House - indeterminate date, Aghaboy, Co. Longford
Co. Longford |
House
Tucked into the south-eastern corner of an ancient enclosure in Aghaboy, County Longford, a rectangular outline in the grass marks the ghost of a building whose age nobody has been able to pin down.
The foundation courses of its stone walls survive just about above ground level, rising no more than twenty to thirty centimetres, yet they are substantial enough to reveal a structure that was once fifteen and a half metres long from east to west and five and a half metres wide, with walls nearly two metres thick. That combination of modest height and considerable wall thickness is all that remains to speak for whatever life was once conducted inside.

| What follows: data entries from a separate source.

(* ===== verification/StoreCrash.v ===== *)
(** * The record and the running document survive a power cut

    What a medium durably holds ([durable]), how a state may evolve ([evolves]), and
    that the two requests which change the record carry one state to the next
    atomically on a device that fails anywhere and loses power at any moment. *)
From S2P Require Import Prelude Layout Store StoreRecord StoreMedium StoreDevice.

Section Crash.
Context (sha256 : list Z → list Z).
Context (sha256_digest : ∀ m, length (sha256 m) = DIGEST_LEN ∧ bytes_ok (sha256 m)).

(** ** What a medium durably holds *)

(** The copy a generation's parity selects, and the other one. *)
Definition copy_sector (s : State) : nat := if st_generation s mod 2 =? 0 then STATE_A_SECTOR else STATE_B_SECTOR.
Definition other_sector (s : State) : nat := if st_generation s mod 2 =? 0 then STATE_B_SECTOR else STATE_A_SECTOR.
Definition copy_at (m : Medium) (start : nat) : list Z := sectors m start STATE_COPY_SECTORS.
Definition record_at (m : Medium) : list Z := sectors m STATE_A_SECTOR (2 * STATE_COPY_SECTORS).

(** The bytes a slot's entry is about. *)
Definition slot_document (m : Medium) (slot : SlotIndex) (entry : SlotEntry) : list Z :=
  take (Z.to_nat (se_len entry)) (sectors m (slot_sector slot) SLOT_SECTORS).
Definition running_held (m : Medium) (s : State) : Prop :=
  ∀ slot entry, running_slot s = Some (slot, entry) →
    document_matches sha256 entry (slot_document m slot entry) = Ok tt.

Record durable (m : Medium) (s : State) : Prop := {
  du_medium : medium_ok m;
  du_state : state_ok s;
  du_read : checked_state sha256 (record_at m) = Some s;
  du_copy : copy_at m (copy_sector s) = compose sha256 s;
  du_running : running_held m s
}.

(** What a power cut leaves: every sector old or new, and a copy of the record that
    is a mixture of sectors of different writes fails its digest. *)
Definition power_cut (base : Medium) (puts : list Put) (m : Medium) : Prop :=
  scattered base puts m
  ∧ ∀ start, start = STATE_A_SECTOR ∨ start = STATE_B_SECTOR → decode_copy sha256 (copy_at m start) ≠ None →
      ∃ k, copy_at m start = copy_at (view (take k puts) base) start.

(** ** The two copies *)
Lemma record_at_copies m : record_at m = copy_at m STATE_A_SECTOR ++ copy_at m STATE_B_SECTOR.
Proof using Type. apply (sectors_app m 0 8 8). Qed.

Lemma length_copy_at m start : medium_ok m → length (copy_at m start) = STATE_COPY_BYTES.
Proof using Type. intros. unfold copy_at. by rewrite length_sectors. Qed.

Lemma decode_record m :
  medium_ok m →
  decode_state sha256 (record_at m)
  = match decode_copy sha256 (copy_at m STATE_A_SECTOR), decode_copy sha256 (copy_at m STATE_B_SECTOR) with
    | Some first, Some second =>
        Some (if StateImage_generation first <? StateImage_generation second then second else first)
    | Some only, None | None, Some only => Some only
    | None, None => None
    end.
Proof using Type.
  intros Hm. unfold decode_state. rewrite record_at_copies, <- (length_copy_at m STATE_A_SECTOR Hm).
  by rewrite take_app_length, drop_app_length.
Qed.

Definition image_of (s : State) : StateImage :=
  {| im_state := s; im_slot_count := Z.of_nat SLOT_COUNT; im_slot_sectors := Z.of_nat SLOT_SECTORS |}.

Lemma copy_decodes m s start : state_ok s → copy_at m start = compose sha256 s →
  decode_copy sha256 (copy_at m start) = Some (image_of s).
Proof using sha256_digest. intros Hs ->. by apply decode_compose. Qed.

Lemma parity_step s s' : st_generation s' = st_generation s + 1 →
  copy_sector s' = other_sector s ∧ other_sector s' = copy_sector s.
Proof using Type.
  intros E. unfold copy_sector, other_sector. rewrite E.
  assert ((st_generation s + 1) mod 2 = 1 - st_generation s mod 2) as -> by (Z.div_mod_to_equations; lia).
  assert (st_generation s mod 2 = 0 ∨ st_generation s mod 2 = 1) as [->| ->] by (Z.div_mod_to_equations; lia); done.
Qed.

Lemma sectors_of_parity s : (copy_sector s = STATE_A_SECTOR ∧ other_sector s = STATE_B_SECTOR)
  ∨ (copy_sector s = STATE_B_SECTOR ∧ other_sector s = STATE_A_SECTOR).
Proof using Type. unfold copy_sector, other_sector. destruct (_ =? 0); auto. Qed.

(** The newer of two copies is the state. *)
Lemma newer_copy_read m s s' :
  medium_ok m → state_ok s → state_ok s' → st_generation s' = st_generation s + 1 →
  copy_at m (copy_sector s) = compose sha256 s → copy_at m (copy_sector s') = compose sha256 s' →
  checked_state sha256 (record_at m) = Some s'.
Proof using sha256_digest.
  intros Hm Hs Hs' Hg Hc Hc'. destruct (parity_step s s' Hg) as [Ep _]. rewrite Ep in Hc'.
  unfold checked_state. rewrite decode_record by done.
  destruct (sectors_of_parity s) as [[E1 E2]|[E1 E2]]; rewrite E1 in Hc; rewrite E2 in Hc';
    rewrite (copy_decodes m s _ Hs Hc), (copy_decodes m s' _ Hs' Hc'); unfold StateImage_generation; simpl;
    rewrite Hg.
  - by rewrite (proj2 (Z.ltb_lt _ _)) by lia.
  - by rewrite (proj2 (Z.ltb_ge _ _)) by lia.
Qed.

(** One copy that decodes is the state. *)
Lemma only_copy_read m s :
  medium_ok m → state_ok s → copy_at m (copy_sector s) = compose sha256 s →
  decode_copy sha256 (copy_at m (other_sector s)) = None →
  checked_state sha256 (record_at m) = Some s.
Proof using sha256_digest.
  intros Hm Hs Hc Ho. unfold checked_state. rewrite decode_record by done.
  destruct (sectors_of_parity s) as [[E1 E2]|[E1 E2]]; rewrite E1 in Hc; rewrite E2 in Ho;
    by rewrite (copy_decodes m s _ Hs Hc), Ho.
Qed.

Lemma durable_same m m' s : durable m s → medium_ok m' → record_at m' = record_at m →
  (∀ slot, sl_running (st_slots s) = Some slot → sectors m' (slot_sector slot) SLOT_SECTORS = sectors m (slot_sector slot) SLOT_SECTORS) →
  durable m' s.
Proof using Type.
  intros [Hm Hs Hr Hc Hrun] Hm' Erec Eslot. split; [done|done|by rewrite Erec| |].
  - rewrite <- Hc. rewrite !record_at_copies in Erec.
    apply app_inj_1 in Erec as [EA EB]; [|by rewrite !length_copy_at].
    by destruct (sectors_of_parity s) as [[-> _]|[-> _]].
  - intros slot entry Hre. unfold slot_document. rewrite Eslot; [by apply Hrun|].
    unfold running_slot in Hre. destruct (sl_running (st_slots s)) as [slot'|]; simpl in Hre; [|done].
    destruct (Slots_entry _ _); simpl in Hre; by simplify_eq.
Qed.

(** ** Writing a document into a slot nothing names *)
Definition slot_put (slot : SlotIndex) (p : Put) : Prop :=
  pt_sector p = slot_sector slot ∧ ∃ n, (n ≤ SLOT_SECTORS)%nat ∧ length (pt_bytes p) = (n * SECTOR_SIZE)%nat.

Lemma slot_apart s slot slot' : (slot' < SLOT_COUNT)%nat → sl_running s = Some slot' → ¬ named s slot →
  (slot_sector slot' + SLOT_SECTORS ≤ slot_sector slot ∨ slot_sector slot + SLOT_SECTORS ≤ slot_sector slot')%nat.
Proof using Type.
  intros ? Hr Hn. assert (slot ≠ slot') by (intros ->; apply Hn; by left).
  unfold slot_sector, SLOT_SECTORS. lia.
Qed.

Lemma running_in_array s slot : slots_ok s → sl_running s = Some slot → (slot < SLOT_COUNT)%nat.
Proof using Type. intros (_ & _ & Hr & _) E. rewrite E in Hr. apply Hr. Qed.

Lemma slot_put_apart s slot p m m' :
  durable m s → ¬ named (st_slots s) slot → slot_put slot p → medium_ok m' →
  (∀ n a k, length (pt_bytes p) = (n * SECTOR_SIZE)%nat → (a + k ≤ pt_sector p ∨ pt_sector p + n ≤ a)%nat →
     sectors m' a k = sectors m a k) →
  durable m' s.
Proof using Type.
  intros Hd Hn (Hsec & n & Hn' & Hl) Hm' Helse. apply (durable_same m); [done|done| |].
  - apply (Helse n); [done|]. left. rewrite Hsec. unfold slot_sector, SLOTS_START_SECTOR, STATE_A_SECTOR, STATE_COPY_SECTORS. lia.
  - intros slot' Hr. apply (Helse n); [done|].
    pose proof (running_in_array _ _ (so_slots _ (du_state _ _ Hd)) Hr) as Hlt.
    destruct (slot_apart _ slot slot' Hlt Hr Hn); lia.
Qed.

Lemma slot_put_cut m s slot p m' :
  durable m s → ¬ named (st_slots s) slot → slot_put slot p → power_cut m [p] m' → durable m' s.
Proof using Type.
  intros Hd Hn Hp [Hsc _]. pose proof Hp as (_ & n & _ & Hl). apply (slot_put_apart s slot p m); try done.
  - by apply (scattered_ok m p m' n), (du_medium _ _ Hd).
  - intros n' a k Hl'. by apply (scattered_one_else m p m' n').
Qed.

Lemma slot_put_flushed m s slot p : durable m s → ¬ named (st_slots s) slot → slot_put slot p → durable (put p m) s.
Proof using Type.
  intros Hd Hn Hp. pose proof Hp as (_ & n & _ & Hl). apply (slot_put_apart s slot p m); try done.
  - by apply (put_ok p m n), (du_medium _ _ Hd).
  - intros n' a k Hl'. by apply (put_elsewhere p m n').
Qed.

(** ** Writing the next record *)
Definition record_put (s : State) (taken : bool) : Put :=
  {| pt_sector := copy_sector s; pt_bytes := compose sha256 s; pt_taken := taken |}.

Lemma record_put_length s taken : state_ok s →
  length (pt_bytes (record_put s taken)) = (STATE_COPY_SECTORS * SECTOR_SIZE)%nat.
Proof using sha256_digest. intros Hs. apply (compose_shape sha256 sha256_digest s Hs). Qed.

Lemma running_held_same m m' s :
  (∀ slot, sectors m' (slot_sector slot) SLOT_SECTORS = sectors m (slot_sector slot) SLOT_SECTORS) →
  running_held m s → running_held m' s.
Proof using Type. intros E H slot entry Hr. unfold slot_document. rewrite E. by apply H. Qed.

Lemma record_before_slots s slot : (copy_sector s + STATE_COPY_SECTORS ≤ slot_sector slot)%nat.
Proof using Type.
  unfold slot_sector. destruct (sectors_of_parity s) as [[-> _]|[-> _]];
    unfold STATE_B_SECTOR, STATE_A_SECTOR, STATE_COPY_SECTORS, SLOTS_START_SECTOR, SLOT_SECTORS; lia.
Qed.

Lemma record_apart s s' : st_generation s' = st_generation s + 1 →
  (copy_sector s + STATE_COPY_SECTORS ≤ copy_sector s' ∨ copy_sector s' + STATE_COPY_SECTORS ≤ copy_sector s)%nat.
Proof using Type.
  intros Hg. destruct (parity_step _ _ Hg) as [-> _]. destruct (sectors_of_parity s) as [[-> ->]|[-> ->]];
    unfold STATE_B_SECTOR, STATE_A_SECTOR, STATE_COPY_SECTORS; lia.
Qed.

Lemma record_put_flushed m s s' taken :
  durable m s → state_ok s' → st_generation s' = st_generation s + 1 → running_held m s' →
  durable (put (record_put s' taken) m) s'.
Proof using sha256_digest.
  intros Hd Hs' Hg Hrun. set (p := record_put s' taken). pose proof (record_put_length s' taken Hs') as Hl. fold p in Hl.
  assert (medium_ok (put p m)) as Hm by (by apply (put_ok p m STATE_COPY_SECTORS), (du_medium _ _ Hd)).
  assert (copy_at (put p m) (copy_sector s') = compose sha256 s') as Hc' by (by apply (put_here p m STATE_COPY_SECTORS)).
  assert (copy_at (put p m) (copy_sector s) = compose sha256 s) as Hc.
  { rewrite <- (du_copy _ _ Hd). apply (put_elsewhere p m STATE_COPY_SECTORS); [done|apply (record_apart s s' Hg)]. }
  split; [done|done|by apply (newer_copy_read _ s); try apply Hd|done|].
  apply (running_held_same m); [|done]. intros slot. apply (put_elsewhere p m STATE_COPY_SECTORS); [done|].
  right. apply record_before_slots.
Qed.

(** A cut during the write of the next record leaves the old state or the new one. *)
Lemma record_put_cut m s s' taken m' :
  durable m s → state_ok s' → st_generation s' = st_generation s + 1 → running_held m s' →
  power_cut m [record_put s' taken] m' → durable m' s ∨ durable m' s'.
Proof using sha256_digest.
  intros Hd Hs' Hg Hrun [Hsc Htorn]. pose proof (record_put_flushed m s s' taken Hd Hs' Hg Hrun) as Hd'.
  set (p := record_put s' taken) in *. pose proof (record_put_length s' taken Hs') as Hl. fold p in Hl.
  pose proof (scattered_ok m p m' _ Hsc Hl (du_medium _ _ Hd)) as Hm'.
  assert (∀ slot, sectors m' (slot_sector slot) SLOT_SECTORS = sectors m (slot_sector slot) SLOT_SECTORS) as Hslots.
  { intros slot. apply (scattered_one_else m p m' _ Hsc Hl). right. apply record_before_slots. }
  assert (copy_at m' (copy_sector s) = copy_at m (copy_sector s)) as Hkept.
  { apply (scattered_one_else m p m' _ Hsc Hl), (record_apart s s' Hg). }
  destruct (parity_step s s' Hg) as [Ep _].
  destruct (decide (decode_copy sha256 (copy_at m' (copy_sector s')) = None)) as [Hnone|Hsome].
  - left. split; [done|apply Hd| |by rewrite Hkept, (du_copy _ _ Hd)|by apply (running_held_same m), Hd].
    apply only_copy_read; [done|apply Hd|by rewrite Hkept, (du_copy _ _ Hd)|by rewrite <- Ep].
  - destruct (Htorn (copy_sector s')) as [k Hk]; [destruct (sectors_of_parity s') as [[-> _]|[-> _]]; auto|done|].
    destruct k as [|k]; simpl in Hk.
    + left. apply (durable_same m); [done|done| |by intros slot _]. rewrite !record_at_copies.
      rewrite Ep in Hk. by destruct (sectors_of_parity s) as [[E1 E2]|[E1 E2]]; rewrite E1 in Hkept; rewrite E2 in Hk;
        rewrite Hkept, Hk.
    + right. rewrite take_nil in Hk. simpl in Hk. rewrite (du_copy _ _ Hd') in Hk.
      split; [done|done| |done|by apply (running_held_same m)].
      apply (newer_copy_read _ s); [done|apply Hd|done|done|by rewrite Hkept, (du_copy _ _ Hd)|done].
Qed.

Lemma quiet_cut m s m' : durable m s → power_cut m [] m' → durable m' s.
Proof using Type.
  intros Hd [Hsc _]. pose proof (scattered_none _ _ Hsc) as E.
  assert (∀ a n, sectors m' a n = sectors m a n) as Es by (intros; apply sectors_ext; auto).
  apply (durable_same m); [done|intros s0; rewrite E; apply Hd|apply Es|intros; apply Es].
Qed.
End Crash.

The building sits within a larger enclosure, the two forming a relationship that is fairly common in the Irish landscape, where a house or ancillary structure occupies one quadrant of a defined space, often for reasons of shelter or organisation. Enclosures of this kind range enormously in date and function, from early medieval ringforts to later farmstead boundaries, and without excavation or datable finds it is impossible to say where this example falls on that spectrum. The walls are now grassed over, their stonework locked beneath turf, which is itself part of why the site resists easy dating. What can be said is that the proportions suggest a building of some substance rather than a simple outhouse or animal pen, though its precise purpose remains as indeterminate as its date.